Aquavit: Water of Life

12 December, 2013

“At Aquavit our guests are not bound by ethnic traditions and often order a flight of three and sip them as a cocktail or sometimes even as an after-dinner drink. They also prefer our house-made flavours rather than the traditional ones,” says Swahn. “Our own is our best seller: AQNY White Cranberry. We also offer Linie Anise & Caraway, Aalborg Taffel Caraway & Orange, Krogstad Anise & Caraway.

“I prefer our own brand only because it’s has a natural, smooth flavour, is equally delicious neat, on the rocks or mixed in a cocktail replacing vodka, rum or tequila. In addition it’s only 70 proof giving it less of a bite on the tongue. For traditional taste, I prefer Linie as the trip over the equator in a cask has rounded out the flavour while keeping with tradition,” concludes Swahn.

Talking to two travel retailers, Marcus Skjörshammer, business development director of the Tallink Silja ferry company, which operates ferries between Sweden, Finland, Estonia, Latvia and Germany, says: “We do sell some Norwegian, Swedish and Danish aquavits onboard, but they are not really huge in our part of the Nordics.”

Martin Arentz is assortment manager, Travel Retail Norway, which is owned by Gebr Heinemann and Norwegian health food and beauty care products group, Validus.

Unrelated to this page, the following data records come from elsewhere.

(** What the decoder has read when it comes to the transport header of an IPv4 packet with
    no options and no fragmentation. *)
Lemma Decode_ip4_wire q proto id s d seg :
  0 <= proto < 256 -> 0 <= id < 2 ^ 16 -> 0 <= s < 2 ^ 32 -> 0 <= d < 2 ^ 32 ->
  Z.of_nat (20 + length seg) <= 65535 ->
  let p := ip4_wire proto id (20 + length seg) s d ++ seg in
  let q0 := MkParsed p 20 (dataofs q) (20 + length seg) 4 proto
    (MkAddrPort (Addr4 s) (port (Src q))) (MkAddrPort (Addr4 d) (port (Dst q))) (TCPFlags q) zeroCaptureMeta in
  Decode q p =
    (if proto =? ipproto.ICMPv4 then
       if (length seg <? icmp4HeaderLength)%nat then Some (unknown q0)
       else Some (set_dataofs (zeroPorts q0) 24)
     else if proto =? ipproto.IGMP then
       if (length seg <? igmpHeaderLength)%nat then Some (unknown q0) else Some q0
     else if proto =? ipproto.TCP then
       if (length seg <? tcpHeaderLength)%nat then Some (unknown q0) else readTCP q0 seg
     else if proto =? ipproto.UDP then
       if (length seg <? udpHeaderLength)%nat then Some (unknown q0)
       else q ← readPorts q0 seg; Some (set_dataofs q (subofs q + udpHeaderLength))
     else if proto =? ipproto.SCTP then
       if (length seg <? sctpHeaderLength)%nat then Some (unknown q0) else readPorts q0 seg
     else if proto =? ipproto.TSMP then
       if (length seg <? minTSMPSize)%nat then Some (unknown q0)
       else Some (set_dataofs q0 20)
     else if proto =? ipproto.Fragment then Some (unknown q0)
     else Some q0)
  /\ toIP4Header q0 = Some (MkIP4 proto id (Addr4 s) (Addr4 d)).
Proof.
  intros Hp Hi Hs Hd L p q0.
  assert (length p = (20 + length seg)%nat) as Lp by (unfold p; rewrite length_app, length_ip4_wire; done).
  assert (idx p 0 = Some 69 /\ idx p 9 = Some proto /\ u16 p 2 = Some (Z.of_nat (20 + length seg))
    /\ slice p 12 16 = Some (be_put 4 s) /\ slice p 16 20 = Some (be_put 4 d) /\ u16 p 6 = Some 0
    /\ drop 20 p = seg /\ u16 p 4 = Some id) as (F0 & F9 & U2 & S12 & S16 & U6 & Sub & U4).
  { clear q0. unfold p, ip4_wire. pose proof (ip4Checksum_range (ip4_head proto id (20 + length seg) ++ [x00; x00] ++ ip4_addrs s d)) as Rc.
    set (ck := ip4Checksum _) in *. clearbody ck. unfold ip4_head, ip4_addrs.
    split2 ck c1 c2 Ec. split2 (Z.of_nat (20 + length seg)) n1 n2 En. split2 id i1 i2 Ei.
    split4 s s1 s2 s3 s4 Es. split4 d d1 d2 d3 d4 Ed.
    repeat split; cbn; rewrite ?En, ?Ei; try done. by rewrite b2z_z2b, Z.mod_small. }
  clearbody p. split; [|unfold toIP4Header; change (b q0) with p; by rewrite U4]. destruct q as [bu so da l ve pr sr ds fl m]. unfold Decode. cbn [set_captureMeta set_buf].
  rewrite Lp. destruct (Nat.ltb_spec (20 + length seg) 1); [lia|]. rewrite F0. cbn [mbind option_bind].
  change (Z.shiftr 69 4) with 4. cbn [set_IPVersion IPVersion]. change (4 =? 4) with true. cbv iota.
  unfold decode4. rewrite Lp. destruct (Nat.ltb_spec (20 + length seg) ip4HeaderLength); [unfold ip4HeaderLength in *; lia|].
  rewrite F9, U2, S12, S16, F0, U6. cbn [mbind option_bind set_IPProto set_length length_].
  rewrite Nat2Z.id, Nat.ltb_irrefl.
  cbn [set_Src set_Dst Src Dst set_subofs subofs length_ set_IPProto withIP ip port].
  rewrite !be_get_put_small by done.
  change (Z.to_nat (uw 8 (Z.shiftl (Z.land 69 15) 2))) with 20%nat.
  destruct (Nat.ltb_spec (20 + length seg) 20); [lia|].
  rewrite slice_lt, Sub, take_ge by (rewrite ?Sub; lia). reflexivity.
Qed.

Lemma ip6_flow z :
  0 <= z < 2 ^ 20 ->
  Z.shiftr (uw 32 (Z.shiftl (be_get ([x60] ++ drop 1 (be_put 4 z))) 12)) 12 = z.
Proof.
  intros H. split4 z x y u v E. cbn [drop app]. revert E. unfold be_get. cbn [foldl].
  change (b2z x60) with 96. pose proof (b2z_range x). pose proof (b2z_range y). pose proof (b2z_range u).
  pose proof (b2z_range v). intros E. assert (b2z x = 0) as X by lia. rewrite X in E.
  rewrite Z.shiftl_mul_pow2, Z.shiftr_div_pow2 by lia. unfold uw.
  replace ((((0 * 256 + 96) * 256 + b2z y) * 256 + b2z u) * 256 + b2z v) with (96 * 2 ^ 24 + z) by lia.
  replace ((96 * 2 ^ 24 + z) * 2 ^ 12) with (z * 2 ^ 12 + (96 * 2 ^ 4) * 2 ^ 32) by lia.
  rewrite Z.mod_add, Z.mod_small, Z.div_mul by lia. done.
Qed.

Lemma Decode_ip6_wire q proto id s d seg :
  0 <= proto < 256 -> addr_ok s -> addr_ok d -> Z.of_nat (40 + length seg) <= 65535 ->
  let p := ip6_wire proto id (length seg) s d ++ seg in
  let q0 := MkParsed p 40 (dataofs q) (40 + length seg) 6 proto
    (MkAddrPort (AddrFrom16 (As16 s)) (port (Src q))) (MkAddrPort (AddrFrom16 (As16 d)) (port (Dst q)))
    (TCPFlags q) zeroCaptureMeta in
  Decode q p =
    (if proto =? ipproto.ICMPv6 then
       if (length seg <? icmp6HeaderLength)%nat then Some (unknown q0)
       else Some (set_dataofs (zeroPorts q0) 44)
     else if proto =? ipproto.TCP then
       if (length seg <? tcpHeaderLength)%nat then Some (unknown q0) else readTCP q0 seg
     else if proto =? ipproto.UDP then
       if (length seg <? udpHeaderLength)%nat then Some (unknown q0)
       else q ← readPorts q0 seg; Some (set_dataofs q (subofs q + udpHeaderLength))
     else if proto =? ipproto.SCTP then
       if (length seg <? sctpHeaderLength)%nat then Some (unknown q0) else readPorts q0 seg
     else if proto =? ipproto.TSMP then
       if (length seg <? minTSMPSize)%nat then Some (unknown q0)
       else Some (set_dataofs q0 40)
     else if proto =? ipproto.Fragment then Some (unknown q0)
     else Some q0)
  /\ toIP6Header q0 = Some (MkIP6 proto (Z.land id 0xFFFFF) (AddrFrom16 (As16 s)) (AddrFrom16 (As16 d))).
Proof.
  intros Hp Hs Hd L p q0.
  assert (length p = (40 + length seg)%nat) as Lp by (unfold p; rewrite length_app, length_ip6_wire; done).
  assert (0 <= Z.land id 0xFFFFF < 2 ^ 20) as Rf.
  { change 0xFFFFF with (Z.ones 20). rewrite Z.land_ones by lia. apply Z.mod_pos_bound. lia. }
  pose proof (ip6_flow _ Rf) as Fl. set (fl := Z.land id 0xFFFFF) in *.
  assert (idx p 0 = Some 96 /\ idx p 6 = Some proto /\ u16 p 4 = Some (Z.of_nat (length seg))
    /\ slice p 8 24 = Some (As16 s) /\ slice p 24 40 = Some (As16 d)
    /\ drop 40 p = seg /\ slice p 0 4 = Some ([x60] ++ drop 1 (be_put 4 fl)))
    as (F0 & F6 & U4 & S8 & S24 & Sub & W).
  { clear q0 Fl. unfold p, ip6_wire. fold fl.
    split2 (Z.of_nat (length seg)) n1 n2 En. split4 fl f1 f2 f3 f4 Ef. split; [done|].
    split; [cbn; by rewrite b2z_z2b, Z.mod_small|]. split; [cbn; by rewrite En|].
    repeat split; reflexivity. }
  clearbody p. split; [|unfold toIP6Header; change (b q0) with p; rewrite W; cbn [mbind option_bind]; by rewrite Fl].
  destruct q as [bu so da l ve pr sr ds tf m]. unfold Decode. cbn [set_captureMeta set_buf].
  rewrite Lp. destruct (Nat.ltb_spec (40 + length seg) 1); [lia|]. rewrite F0. cbn [mbind option_bind].
  change (Z.shiftr 96 4) with 6. cbn [set_IPVersion IPVersion]. change (6 =? 4) with false. change (6 =? 6) with true.
  cbv iota. unfold decode6. rewrite Lp.
  destruct (Nat.ltb_spec (40 + length seg) ip6HeaderLength); [unfold ip6HeaderLength in *; lia|].
  rewrite F6, U4, S8, S24. cbn [mbind option_bind set_IPProto set_length length_].
  rewrite Nat2Z.id, (Nat.add_comm (length seg)). change (ip6HeaderLength + length seg)%nat with (40 + length seg)%nat.
  rewrite Nat.ltb_irrefl. cbn [set_Src set_Dst Src Dst set_subofs subofs length_ set_IPProto withIP ip port].
  rewrite slice_lt, Sub, take_ge by (rewrite ?Sub; lia). reflexivity.
Qed.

It has duty free and duty paid shops in Norwegian airports including Oslo, Bergen, Stavanger, Trondheim and Kristiansand. He tells DI: “Aquavit is essential for our spirit business. It is a ‘must have’ as the majority of our customers are Norwegian, but also a much appreciated gift for tourists visiting Norway.

“We stock about 20 aquavits, but the best sellers are Lysholm Linie, Gammel Opland and Løiten’s Sommer Aquavit. My personal favourite is Gilde Maquavit – complex nose and taste with a bit of sweet aftertaste. Just enjoyed alone after a good meal and in front of the fireplace,” he says

“Everyone born and raised in Norway has a relation to aquavit in some way. But typically it is more popular among the more mature customers. For a Norwegian, Danish and Swedish aquavit is not ‘real’ aquavit. The mostly barrel-aged Norwegian aquavit makes it an even more complex taste.”

Arentz concludes: “Already today the producers and brand owners are doing a lot to highlight the image of the Norwegian aquavits. But there is still potential to reach out to the younger customers who are more into rum, Cognac and whisky. To be using different barrel types, maybe a bit sweeter aftertastes, using more smoky tones and making limited editions can attract an even wider crowd of appreciators of this truly Norwegian in heritage,” he says

The guys at Ruby say:

Risum-Urth: “We try to make people aware that aquavit is more than the harsh and ice-cold stuff you drink and wash down with pickled fish. Served at room temperature many are soft and lovely, served in a cocktail they add new and complex layers to the party.  

Kobbernagel-Hovind: “I definitely think a lot could be done. We have just started a project with Arcus to try to develop the category. I think there is a lot of potential and I think we should aim for ‘world domination’. Or at least a new wave of imbibers all over the world.” Kleist says: “I would have a closer look at the base spirit they use to make it with. The quality here is generally way too low.”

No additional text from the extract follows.